Much like Palm Island and other beset remote places, town camps also have become storied sites of violence and despair. For several decades, such camps were seen as zones of potential security and autonomy, cognate spaces to the remote outstations and homelands to which Aboriginal people began moving from more concentrated settlements in the latter half of the 1970s. This view began to change as Aboriginal disadvantage came to be seen primarily through the lenses of economic participation and humanitarian intervention, rather than through those of political participation and cultural autonomy. The NTER ratified this broad perception in 2007, and in the years following the Intervention’s initial unveiling, its broader policy directions have been continued under successive governments, with new plans to centralize people in Aboriginal growth towns to enable easier access to a “real economy”—jobs, education, and managed housing. As part of this broader recentralization, the government has ceased to fund housing in outstations and homeland communities (Morphy and Morphy 2013, 183).

In this new climate, Aboriginal camps within towns are generally off of the experiential grids of non-Aboriginal residents, but they remain ever-present as sites of discursive, public, and tabloid anxiety. One Mile Dam, for instance, sits on crown land, granted in a special purpose lease to the Aboriginal Development Foundation in 1979 after several years of land rights activism. Although title to One Mile Dam is held by the Aboriginal Development Foundation (ADF) as a freehold lease, the camp is managed by David Timber, a local Aboriginal man from the Daly River region. One Mile Dam is also almost impossibly urban—its very name evokes its proximity to Darwin’s commercial center. Across a dammed creek from the city center, it shares boundaries with some of Darwin’s priciest, newest high-rise realty as well as with the industrial relics of a working seaport. This proximity to the touristic, government, and business precincts of Darwin make the land on which the community sits highly valuable, coveted by developers. It is also a storied place. Here Aboriginal fringe dwellers made one of several claims to land, demanding that it be reserved for Aboriginal people. It is for some still understood as an Aboriginal reserve in the heart of Darwin, won by and for Aboriginal people.

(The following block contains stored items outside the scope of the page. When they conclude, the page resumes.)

(* ===== verification/OvsQueueFacts.v ===== *)
(** * Queue links: invariant and search loops

    [queue_ok] is what the queue operations of ovs-data.c rely on and keep:
    references lead to rows that exist, no QoS row belongs to two ports, a
    resource-id names one queue, a queue of the configuration is linked once
    and under its id.  [link] is the relation the configuration sees. *)

From S2P Require Import Prelude.
From S2P Require Import Xml.
From S2P Require Import EditTree.
From S2P Require Import Ovsdb.
From S2P Require Import OvsFacts.
From S2P Require Import OvsQueues.

Definition managed (q : queue) : Prop := is_Some (q_external_ids q !! OFC_RESOURCE_ID).
Definition queue_id (q : queue) : option Z := q_external_ids q !! "ofc_id" ≫= scan_i64.

Lemma has_rid_spec rid q : has_rid rid q = true ↔ q_external_ids q !! OFC_RESOURCE_ID = Some rid.
Proof. apply bool_decide_eq_true. Qed.
Lemma has_rid_managed rid q : has_rid rid q = true → managed q.
Proof. rewrite has_rid_spec. unfold managed. intros ->. eauto. Qed.

Record queue_ok (s : ovsdb) : Prop := {
  ok_queues : NoDup (rows (A := queue) s).*1;
  ok_qoss : NoDup (rows (A := qos) s).*1;
  ok_ports : NoDup (rows (A := port) s).*1;
  ok_used u : u ∈ (rows (A := queue) s).*1 ∨ u ∈ (rows (A := qos) s).*1 → u ∈ o_used s;
  ok_rid u q u' q' rid : (u, q) ∈ rows s → (u', q') ∈ rows s →
    has_rid rid q = true → has_rid rid q' = true → u = u';
  ok_port p pr qs : (p, pr) ∈ rows s → port_qos pr = Some qs → qs ∈ (rows (A := qos) s).*1;
  ok_owner p pr p' pr' qs : (p, pr) ∈ rows s → (p', pr') ∈ rows s →
    port_qos pr = Some qs → port_qos pr' = Some qs → p = p';
  ok_keys qs q : (qs, q) ∈ rows s → NoDup (qos_queues q).*1;
  ok_link qs q k u : (qs, q) ∈ rows s → (k, u) ∈ qos_queues q →
    ∃ qr, (u, qr) ∈ rows s ∧ (managed qr → queue_id qr = Some k);
  ok_once qs q k qs' q' k' u qr : (u, qr) ∈ rows s → managed qr →
    (qs, q) ∈ rows s → (k, u) ∈ qos_queues q →
    (qs', q') ∈ rows s → (k', u) ∈ qos_queues q' → qs = qs'
}.

(** The port p sends queue u under the key k. *)
Definition link (s : ovsdb) (p : uuid) (k : Z) (u : uuid) : Prop :=
  ∃ pr qs q, (p, pr) ∈ rows s ∧ port_qos pr = Some qs ∧ (qs, q) ∈ rows s ∧
             (k, u) ∈ qos_queues q.

Lemma elem_keys {A} (u : uuid) (a : A) l : (u, a) ∈ l → u ∈ l.*1.
Proof. intros H. apply list_elem_of_fmap. by exists (u, a). Qed.
Lemma keys_elem {A} (u : uuid) (l : list (uuid * A)) : u ∈ l.*1 → ∃ a, (u, a) ∈ l.
Proof. intros ([v a] & -> & H)%list_elem_of_fmap. eauto. Qed.

Create HintDb ovs.
#[export] Hint Resolve elem_keys ok_queues ok_qoss ok_ports elem_assoc : ovs.

Section facts.
Context {OI : OvsIdl}.

Lemma live_lookup {A} `{Row A} u (a : A) s :
  NoDup (rows (A := A) s).*1 → (u, a) ∈ rows s → assoc u (rows s) = Some a.
Proof. apply elem_assoc. Qed.

(** ** Search loops *)
Section search.
Context (s : ovsdb) (Hok : queue_ok s) (rid : string).

(** No entry of the list is a queue with the resource-id. *)
Definition unlinked (l : list (Z * uuid)) : Prop :=
  ∀ k u q, (k, u) ∈ l → (u, q) ∈ rows s → has_rid rid q = false.
Definition link_at (l : list (Z * uuid)) (i : nat) : Prop :=
  ∃ k u q, l !! i = Some (k, u) ∧ (u, q) ∈ rows s ∧ has_rid rid q = true.

Lemma find_link_spec l i :
  (∀ k u, (k, u) ∈ l → u ∈ (rows (A := queue) s).*1) →
  returns (λ o s', s' = s ∧ match o with
    | None => unlinked l
    | Some j => i ≤ j ∧ link_at l (j - i)
    end) (find_link rid i l) s.
Proof using Hok.
  revert i. induction l as [|[k u] l IH]; intros i Hl; cbn [find_link].
  { apply returns_ret. split; [done|]. intros ???. set_solver. }
  destruct (keys_elem u (rows (A := queue) s)) as [q Hq]; [apply (Hl k); set_solver|].
  eapply returns_row; [apply Hok|done|]. destruct (has_rid rid q) eqn:Er.
  { apply returns_ret. split; [done|]. split; [done|]. rewrite Nat.sub_diag.
    by exists k, u, q. }
  eapply returns_mono; [apply (IH (S i)); intros k' ??; apply (Hl k'); set_solver|].
  intros [j|] s' [-> Ho]; (split; [done|]).
  - destruct Ho as (Hj & k' & u' & q' & Ho). split; [lia|]. exists k', u', q'.
    by replace (j - i) with (S (j - S i)) by lia.
  - intros k' u' q' [[= -> ->]|Hin]%elem_of_cons Hu; [|by eapply Ho].
    by rewrite (nodup_key_unique _ u q' q (ok_queues s Hok) Hu Hq).
Qed.

Lemma link_live qs q : (qs, q) ∈ rows s →
  ∀ k u, (k, u) ∈ qos_queues q → u ∈ (rows (A := queue) s).*1.
Proof using Hok. intros Hq k u Hu. destruct (ok_link s Hok qs q k u Hq Hu) as (? & ? & _); eauto with ovs. Qed.

Lemma find_qos_link_spec l : l ⊆ rows s →
  returns (λ o s', s' = s ∧ match o with
    | None => ∀ qs q, (qs, q) ∈ l → unlinked (qos_queues q)
    | Some (qs, i) => ∃ q, (qs, q) ∈ rows s ∧ link_at (qos_queues q) i
    end) (find_qos_link rid l) s.
Proof using Hok.
  induction l as [|[qs q] l IH]; intros Hl; cbn [find_qos_link].
  { apply returns_ret. split; [done|]. intros ??. set_solver. }
  assert ((qs, q) ∈ rows s) as Hq by (apply Hl; set_solver).
  eapply returns_bind; [by eapply find_link_spec, link_live|].
  intros [j|] ? [-> Ho]; cbn beta iota.
  { apply returns_ret. split; [done|]. exists q. split; [done|].
    destruct Ho as [_ Ho]. by rewrite Nat.sub_0_r in Ho. }
  eapply returns_mono; [apply IH; set_solver|].
  intros [[qs' i]|] s' [-> Ho']; (split; [done|]); [done|].
  intros qs' q' [[= -> ->]|Hin]%elem_of_cons; [done|by eapply Ho'].
Qed.

Lemma find_port_link_spec l : l ⊆ rows s →
  returns (λ o s', s' = s ∧ match o with
    | None => ∀ p pr qs q, (p, pr) ∈ l → port_qos pr = Some qs → (qs, q) ∈ rows s →
                unlinked (qos_queues q)
    | Some (p, qs, i) => ∃ pr q, (p, pr) ∈ rows s ∧ port_qos pr = Some qs ∧
                           (qs, q) ∈ rows s ∧ link_at (qos_queues q) i
    end) (find_port_link rid l) s.
Proof using Hok.
  induction l as [|[p pr] l IH]; intros Hl; cbn [find_port_link].
  { apply returns_ret. split; [done|]. intros ????. set_solver. }
  assert ((p, pr) ∈ rows s) as Hp by (apply Hl; set_solver).
  assert (l ⊆ rows s) as Hl' by set_solver. specialize (IH Hl').
  destruct (port_qos pr) as [qs|] eqn:Eq.
  2: { eapply returns_mono; [exact IH|]. intros [[[? ?] ?]|] s' [-> Ho]; (split; [done|]); [done|].
       intros p' pr' qs' q' [[= -> ->]|Hin]%elem_of_cons; [congruence|by eapply Ho]. }
  destruct (keys_elem _ _ (ok_port s Hok _ _ _ Hp Eq)) as [q Hq].
  eapply returns_row; [apply Hok|done|]. eapply returns_bind; [by eapply find_link_spec, link_live|].
  intros [j|] ? [-> Ho]; cbn beta iota.
  { apply returns_ret. split; [done|]. exists pr, q. destruct Ho as [_ Ho].
    by rewrite Nat.sub_0_r in Ho. }
  eapply returns_mono; [exact IH|].
  intros [[[? ?] ?]|] s' [-> Ho']; (split; [done|]); [done|].
  intros p' pr' qs' q' [[= -> ->]|Hin]%elem_of_cons E Hq'; [|by eapply Ho'].
  assert (qs' = qs) as -> by congruence.
  by rewrite (nodup_key_unique _ qs q' q (ok_qoss s Hok) Hq' Hq).
Qed.

(** find_queue and loops that look for a row by one of its fields. *)
Lemma find_queue_spec :
  returns (λ o s', s' = s ∧ match o with
    | None => ∀ u q, (u, q) ∈ rows s → has_rid rid q = false
    | Some (u, q) => (u, q) ∈ rows s ∧ has_rid rid q = true
    end) (find_queue (Some rid)) s.
Proof.
  unfold find_queue, find_row. eexists _, s. split; [done|]. split; [done|].
  destruct (find_first _ _) as [[u q]|] eqn:E.
  - by apply find_first_elem in E.
  - intros u q. by eapply find_first_missing.
Qed.
End search.

Lemma find_row_spec {A} `{Row A} (P : A → bool) s :
  returns (λ o s', s' = s ∧ match o with
    | None => ∀ u a, (u, a) ∈ rows s → P a = false
    | Some (u, a) => (u, a) ∈ rows s ∧ P a = true
    end) (find_row P) s.
Proof.
  unfold find_row. eexists _, s. split; [done|]. split; [done|].
  destruct (find_first _ _) as [[u q]|] eqn:E.
  - by apply find_first_elem in E.
  - intros u q. by eapply find_first_missing.
Qed.

(** ** Steps that keep the invariant *)

Lemma queue_ok_err e s : queue_ok s → queue_ok (set_oerr e s).
Proof. intros []. by constructor. Qed.

(** The result of an operation: the invariant holds; it did P, or it failed
    for the reason F and left an error in *e. *)
Definition fine (P : ovsdb → Prop) (F : Prop) (r : exit) (s' : ovsdb) : Prop :=
  queue_ok s' ∧
  match r with EXIT_SUCCESS => P s' | EXIT_FAILURE => is_Some (o_err s') ∧ F end.

Lemma reject_fine P (F : Prop) e s : queue_ok s → F → returns (fine P F) (reject e) s.
Proof.
  intros H HF. exists EXIT_FAILURE, (set_oerr (Some e) s). split; [done|].
  split; [by apply queue_ok_err|]. simpl. eauto.
Qed.

(** A change of queues that keeps resource-ids and ids. *)
Lemma queue_ok_write_queue qu f s : queue_ok s →
  (∀ q, (qu, q) ∈ rows s → q_external_ids (f q) = q_external_ids q) →
  queue_ok (written qu f s).
Proof.
  intros H Hf.
  assert (∀ v b, (v, b) ∈ rows (A := queue) (written qu f s) →
    ∃ a, (v, a) ∈ rows s ∧ q_external_ids b = q_external_ids a) as Hback.
  { intros v b. rewrite rows_written, elem_alter. intros (a & Ha & ->). exists a. split; [done|].
    case_bool_decide; [|done]. subst. by apply Hf. }
  constructor; try apply H.
  - rewrite keys_written. apply (ok_queues s H).
  - intros u. rewrite keys_written. apply (ok_used s H).
  - intros u q u' q' rid (a & Ha & E)%Hback (a' & Ha' & E')%Hback.
    rewrite !has_rid_spec, E, E', <-!has_rid_spec. by apply (ok_rid s H u a u' a').
  - intros qs q k u Hq Hu. destruct (ok_link s H qs q k u Hq Hu) as (qr & Hqr & Hm).
    exists (if bool_decide (u = qu) then f qr else qr). split.
    + rewrite rows_written, elem_alter. eauto.
    + case_bool_decide; [|done]. subst. unfold managed, queue_id. by rewrite (Hf qr).
  - intros qs q k qs' q' k' u qr (a & Ha & E)%Hback Hm. unfold managed in Hm. rewrite E in Hm.
    by apply (ok_once s H qs q k qs' q' k' u a).
Qed.

(** The entries name rows and agree with the ids of managed queues, which are
    linked to no other QoS. *)
Definition entries_ok (s : ovsdb) (qs : uuid) (l : list (Z * uuid)) : Prop :=
  NoDup l.*1 ∧
  ∀ k u, (k, u) ∈ l → ∃ qr, (u, qr) ∈ rows s ∧
    (managed qr → queue_id qr = Some k ∧
       ∀ qs' q' k', (qs', q') ∈ rows s → (k', u) ∈ qos_queues q' → qs' = qs).

Lemma entries_ok_self s qs q : queue_ok s → (qs, q) ∈ rows s → entries_ok s qs (qos_queues q).
Proof.
  intros H Hq. split; [by eapply ok_keys|]. intros k u Hu.
  destruct (ok_link s H qs q k u Hq Hu) as (qr & Hqr & Hid). exists qr. split; [done|].
  intros Hm. split; [by apply Hid|]. intros qs' q' k' Hq' Hu'.
  by apply (ok_once s H qs' q' k' qs q k u qr).
Qed.

Lemma entries_ok_sub s qs l l' :
  entries_ok s qs l → l' ⊆ l → NoDup l'.*1 → entries_ok s qs l'.
Proof. intros [_ Hl] Hs Hn. split; [done|]. intros k u Hu. apply Hl, Hs, Hu. Qed.

Lemma entries_ok_column s s' qs l :
  (∃ l0, NoDup l0.*1 ∧ l ⊆ l0 ∧ entries_ok s qs l0) ∨
  (∀ l0, l0 ⊆ l → NoDup l0.*1 → entries_ok s qs l0) →
  entries_ok s qs (map_column (A := queue) l s').
Proof.
  intros [(l0 & _ & Hs & H0)|H].
  - eapply entries_ok_sub; [exact H0| |apply map_column_nodup].
    intros kv Hkv. by apply map_column_elem in Hkv as [?%Hs _].
  - apply H; [|apply map_column_nodup]. intros kv Hkv. by apply map_column_elem in Hkv as [? _].
Qed.

Lemma queue_ok_write_qos qs f l s : queue_ok s →
  (∀ q, (qs, q) ∈ rows s → qos_queues (f q) = l) → entries_ok s qs l →
  queue_ok (written qs f s).
Proof.
  intros H Hf [Hn Hl].
  assert (∀ v b, (v, b) ∈ rows (A := qos) (written qs f s) →
    (∃ a : qos, v = qs ∧ (v, a) ∈ rows s ∧ qos_queues b = l) ∨ (v ≠ qs ∧ (v, b) ∈ rows s)) as Hback.
  { intros v b. rewrite rows_written, elem_alter. intros (a & Ha & ->).
    case_bool_decide; [left; subst; exists a; auto|by right]. }
  constructor; try apply H.
  - rewrite keys_written. apply (ok_qoss s H).
  - intros u. rewrite keys_written. apply (ok_used s H).
  - intros p pr qs'. rewrite keys_written. apply (ok_port s H).
  - intros v b [(a & -> & _ & ->)|[_ Hb]]%Hback; [done|]. by apply (ok_keys s H v).
  - intros v b k u [(a & -> & _ & ->)|[_ Hb]]%Hback Hu; [|by eapply (ok_link s H)].
    destruct (Hl k u Hu) as (qr & Hqr & Hm). exists qr. split; [done|]. intros ?. by apply Hm.
  - intros v b k v' b' k' u qr Hqr Hm [(a & -> & _ & E)|[Hv Hb]]%Hback Hu
      [(a' & -> & _ & E')|[Hv' Hb']]%Hback Hu'; [done| | |].
    + rewrite E in Hu. destruct (Hl k u Hu) as (qr' & Hqr' & Hm').
      rewrite (nodup_key_unique _ _ _ _ (ok_queues s H) Hqr Hqr') in Hm.
      symmetry. by eapply (proj2 (Hm' Hm)).
    + rewrite E' in Hu'. destruct (Hl k' u Hu') as (qr' & Hqr' & Hm').
      rewrite (nodup_key_unique _ _ _ _ (ok_queues s H) Hqr Hqr') in Hm.
      by eapply (proj2 (Hm' Hm)).
    + by apply (ok_once s H v b k v' b' k' u qr).
Qed.

Lemma queue_ok_set_queues qs l s : queue_ok s → entries_ok s qs l →
  queue_ok (written qs (with_qos_queues l) s).
Proof. intros H Hl. by apply (queue_ok_write_qos qs _ l). Qed.

Definition in_no_qos (s : ovsdb) (u : uuid) : Prop :=
  ∀ qs q k, (qs, q) ∈ rows s → (k, u) ∉ qos_queues q.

Sitting at the boundaries of Darwin’s city center, One Mile Dam nonetheless often figures as remote—a bush space within the city. Settler Australians regard the open, rusting corrugated sheds housing some of the campers as the visual icon of the camp’s disrepute. Such indices of despair act as what Roland Barthes (1981) might term a punctum in the broader image of Aboriginal crisis, a wounding detail that draws attention and elicits a kind of concern grounded in the subjectivity of the viewer (cf. Lea and Pholeros 2010; Mazzarella 2013).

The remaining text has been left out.